▶ _TASK DESCRIPTION_
Wherever a line below holds the word "Hlast", copy that line.

[[ ENTRIES PROVIDED open ]]

Lemma ffff_sound q c rest :
  a_ffff T q = Done (ASym c rest) → is_byte c ∧ bits_of 16 0xffff ++ q = code c ++ rest.
Proof.
  unfold a_ffff. intros Ha. destruct (8 <=? zlen q) eqn:H8; cbn [andb] in Ha.
  - destruct (Z.eqb_spec (pk 8 q) 0xfe) as [E|_].
    { rewrite (pk_prefix 8 8 q (bits_of 8 0xfe)) by (done || by rewrite E).
      rewrite app_assoc. by apply fffffe_sound. }
    destruct ((Z.land (pk 8 q) 0xf0 =? 0xf0) && negb (pk 8 q =? 0xff)) eqn:Ef.
    { apply andb_true_iff in Ef as [Ef%Z.eqb_eq _].
      assert (take 4 (bits_of 8 (pk 8 q)) = bits_of 4 0xf) as E4.
      { change 8%nat with (4 + 4)%nat at 1. rewrite take_bits_of. apply bits_of_ext.
        intros i Hi. rewrite Z.shiftr_spec by lia.
        assert (Z.testbit (Z.land (pk 8 q) 0xf0) (i + 4) = Z.testbit 0xf0 (i + 4)) as Et
          by by rewrite Ef.
        assert (i = 0 ∨ i = 1 ∨ i = 2 ∨ i = 3) as Hc by lia.
        rewrite Z.land_spec in Et.
        destruct Hc as [->|[->|[->| ->]]]; simpl in Et; rewrite andb_true_r in Et; exact Et. }
      rewrite (pk_prefix 8 4 q (bits_of 4 0xf)) by (done || lia).
      rewrite app_assoc. eapply atab_sound; [apply snd_fffff, HS|filled_table|done]. }
    destruct (Z.eqb_spec (pk 8 q) 0xff) as [E|_]; cbn [negb] in Ha; msimpl_in Ha.
    + rewrite (pk_prefix 8 8 q (bits_of 8 0xff)) by (done || by rewrite E).
      rewrite app_assoc. unfold a_ffffff in Ha.
      destruct (pk 8 (drop 8 q) =? 255); [done|].
      eapply atab_sound; [apply snd_ffffff, HS|filled_table|done].
    + eapply atab_sound; [apply snd_ffff, HS|filled_table|done].
  - destruct (negb _); msimpl_in Ha; [|done].
    eapply atab_sound; [apply snd_ffff, HS|filled_table|done].
Qed.

Lemma ff_sound q c rest :
  a_ff T q = Done (ASym c rest) → is_byte c ∧ bits_of 8 0xff ++ q = code c ++ rest.
Proof.
  unfold a_ff. intros Ha. destruct (8 <=? zlen q) eqn:H8; cbn [andb] in Ha.
  - destruct (Z.eqb_spec (pk 8 q) 0xfe) as [E|_].
    { rewrite (pk_prefix 8 8 q (bits_of 8 0xfe)) by (done || by rewrite E).
      rewrite app_assoc. eapply atab_sound; [apply snd_fffe, HS|filled_table|done]. }
    destruct (Z.eqb_spec (pk 8 q) 0xff) as [E|_]; cbn [negb] in Ha; msimpl_in Ha.
    + rewrite (pk_prefix 8 8 q (bits_of 8 0xff)) by (done || by rewrite E).
      rewrite app_assoc. by apply ffff_sound.
    + eapply atab_sound; [apply snd_ff, HS|filled_table|done].
  - destruct (negb _); msimpl_in Ha; [|done].
    eapply atab_sound; [apply snd_ff, HS|filled_table|done].
Qed.

Lemma a_0_sound q c rest :
  a_0 T q = Done (ASym c rest) → is_byte c ∧ q = code c ++ rest.
Proof.
  unfold a_0. intros Ha. destruct (tbl_get _ (pk 8 q)) as [d|] eqn:Ed; [|done].
  msimpl_in Ha. destruct (hd_bits d <=? zlen q).
  - destruct (hd_bits d <=? 8) eqn:H8; [|done]. msimpl_in Ha. injection Ha as Ha.
    apply (asym_sound 8 [] (huffman_decode0 T) q d); try done; [apply snd_0, HS|filled_table].
  - destruct (zlen q <? 8); [|done]. msimpl_in Ha. by destruct (decide _).
Qed.

Lemma astep_sound q c rest :
  astep T q = Done (ASym c rest) → is_byte c ∧ q = code c ++ rest.
Proof.
  unfold astep. intros Ha. destruct (8 <=? zlen q) eqn:H8; cbn [andb] in Ha.
  - destruct (Z.eqb_spec (pk 8 q) 0xfe) as [E|_].
    { rewrite (pk_prefix 8 8 q (bits_of 8 0xfe)) by (done || by rewrite E).
      eapply atab_sound; [apply snd_fe, HS|filled_table|done]. }
    destruct (Z.eqb_spec (pk 8 q) 0xff) as [E|_]; cbn [negb] in Ha; msimpl_in Ha.
    + rewrite (pk_prefix 8 8 q (bits_of 8 0xff)) by (done || by rewrite E).
      by apply ff_sound.
    + by apply a_0_sound.
  - destruct (negb _); msimpl_in Ha; [by apply a_0_sound|done].
Qed.

(** The decoder only stops regularly at fewer than eight one bits. *)
Lemma astep_end q : astep T q = Done AEnd → (length q < 8)%nat ∧ q = replicate (length q) true.
Proof.
  assert (∀ t q, atab t q ≠ Done AEnd) as Htab.
  { intros t q' Ha. unfold atab in Ha. destruct (tbl_get _ _); [|done]. msimpl_in Ha.
    destruct (_ <=? 8); [|done]. msimpl_in Ha. unfold asym in Ha. by destruct (_ <=? _). }
  assert (∀ q, a_fffffe T q ≠ Done AEnd) as Hfffffe.
  { intros q' Ha. unfold a_fffffe in Ha. destruct (_ <? 4); [done|].
    destruct (tbl_get _ _); [|done]. msimpl_in Ha. destruct (_ <=? 4); [|done].
    msimpl_in Ha. unfold asym in Ha. by destruct (_ <=? _). }
  intros Ha. unfold astep, a_ff, a_ffff, a_ffffff in Ha.
  repeat (match type of Ha with
    | (if ?b then _ else _) = _ => destruct b
    | (oassert ?b ≫= _) = _ => destruct b
    end; msimpl_in Ha; try done; try (by apply Htab in Ha); try (by apply Hfffffe in Ha)).
  all: unfold a_0 in Ha; destruct (tbl_get _ _) as [d|]; [|done]; msimpl_in Ha.
  all: destruct (_ <=? _); [destruct (_ <=? 8); [|done]; msimpl_in Ha; unfold asym in Ha;
         by destruct (_ <=? _)|].
  all: destruct (Z.ltb_spec (zlen q) 8); [|done]; msimpl_in Ha;
       destruct (decide _) as [E|E]; [|done]; split; [unfold zlen in *; lia|done].
Qed.

End Soundness.

(** ** The loop *)

Lemma astep_ones p :
  (p < 8)%nat → astep huffman_tables_init (replicate p true) = Done AEnd.
Proof.
  intros Hp. do 8 (destruct p as [|p]; [vm_compute; reflexivity|]). lia.
Qed.

Lemma astep_crash T q c : astep T q = Crash c → c = Undefined ∨ c = AssertFail.
Proof.
  assert (∀ t i, tbl_get t i = Crash c → c = Undefined) as Hget.
  { intros t i. unfold tbl_get. destruct (t !! _); [destruct (0 <=? i)|]; congruence. }
  intros Ha. unfold astep, a_ff, a_ffff, a_ffffff, a_fffffe, a_0, atab in Ha.
  repeat (match type of Ha with
    | (if ?b then _ else _) = _ => destruct b
    | (oassert ?b ≫= _) = _ => destruct b
    | (tbl_get ?t ?i ≫= _) = _ => destruct (tbl_get t i) as [d|] eqn:?
    end; msimpl_in Ha; try (right; congruence); try (left; congruence); try done).
  all: try (left; injection Ha as ->; eauto).
Qed.

Lemma huff_code_cons c s : huff_code (c :: s) = code c ++ huff_code s.
Proof. done. Qed.
Lemma huff_code_app s s' : huff_code (s ++ s') = huff_code s ++ huff_code s'.
Proof. unfold huff_code. by rewrite fmap_app, join_app. Qed.

Lemma huff_code_nil_inv s : Forall is_byte s → huff_code s = [] → s = [].
Proof.
  intros [|c s' Hc _] E; [done|]. rewrite huff_code_cons in E.
  apply app_eq_nil in E as [E _]. pose proof (code_nonempty c Hc). rewrite E in *. simpl in *. lia.
Qed.

Section Loop.
Context (bs : list Z) (Hbs : Forall is_byte bs) (tl : blk Z) (outbuflen : Z).
Context (e : http2_env) (Hout : is_Some (outbuf e)).

Abbreviation loop := (huff_loop huffman_tables_init ((Some <$> bs) ++ tl) (zlen bs) outbuflen).
Abbreviation queue := (queue bs).
Abbreviation wf_st := (wf_st bs).

Lemma step_init st : wf_st st →
  sim bs outbuflen (h_out st) e
    (huff_step huffman_tables_init ((Some <$> bs) ++ tl) (zlen bs) outbuflen st e)
    (astep huffman_tables_init (queue st)).
Proof. apply step_sim; [apply tables_ok_init|done|done]. Qed.

(** Decoding the code words of [s] and whatever [tail] does afterwards. *)
Lemma loop_symbols s tail fuel st :
  wf_st st → queue st = huff_code s ++ tail → Forall is_byte s →
  (last s = Some 254 → tail ≠ []) → zlen (h_out st) + zlen s ≤ outbuflen →
  ∃ st', loop (length s + fuel) st e = loop fuel st' e ∧ wf_st st' ∧ queue st' = tail ∧
         h_out st' = h_out st ++ s.
Proof.
  revert st. induction s as [|c s IH]; intros st Hwf Hq Hs Hlast Hlen.
  { exists st. by rewrite app_nil_r. }
  inversion Hs as [|? ? Hc Hs']; subst. change (length (c :: s) + fuel)%nat with
    (S (length s + fuel)). simpl huff_loop.
  pose proof (step_init st Hwf) as Hsim. rewrite Hq, huff_code_cons, <- app_assoc in Hsim.
  rewrite astep_code in Hsim; [|done|].
  2: { intros -> [E1 E2]%app_eq_nil. apply huff_code_nil_inv in E1; [subst|done].
       by apply Hlast. }
  change (zlen (c :: s)) with (Z.of_nat (S (length s))) in Hlen.
  destruct Hsim as [(st1 & E1 & Hwf1 & Hq1 & Ho1) _]; [unfold zlen in *; lia|].
  rewrite (M_bind_done _ _ _ _ _ E1).
  destruct (IH st1) as (st2 & E2 & Hwf2 & Hq2 & Ho2); try done.
  { intros Hl. apply Hlast. destruct s; [done|]. exact Hl. }
  { rewrite Ho1, zlen_app. unfold zlen in *. simpl. lia. }
  exists st2. split; [done|]. split; [done|]. split; [done|].
  by rewrite Ho2, Ho1, <- app_assoc.
Qed.

Lemma loop_complete s p fuel st :
  wf_st st → queue st = huff_code s ++ replicate p true → (p < 8)%nat → Forall is_byte s →
  (last s = Some 254 → p ≠ 0%nat) → zlen (h_out st) + zlen s ≤ outbuflen →
  loop (length s + S fuel) st e = Done (h_out st ++ s, e).
Proof.
  intros Hwf Hq Hp Hs Hlast Hlen.
  destruct (loop_symbols s (replicate p true) (S fuel) st) as (st' & -> & Hwf' & Hq' & Ho');
    try done.
  { intros Hl. by destruct p; [destruct (Hlast Hl)|]. }
  simpl huff_loop. pose proof (step_init st' Hwf') as Hsim.
  rewrite Hq', astep_ones in Hsim by done. destruct Hsim as (st2 & E & Ho).
  rewrite (M_bind_done _ _ _ _ _ E). cbn beta iota. msimpl. by rewrite Ho, Ho'.
Qed.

[[ ENTRIES PROVIDED closed ]]

▶ _YOUR SOLUTION_
  revert st. induction s as [|c s IH]; intros st Hwf Hq Hs Hlast Hlen.
       by apply Hlast. }
  { intros Hl. apply Hlast. destruct s; [done|]. exact Hl. }
  intros Hwf Hq Hp Hs Hlast Hlen.
  { intros Hl. by destruct p; [destruct (Hlast Hl)|]. }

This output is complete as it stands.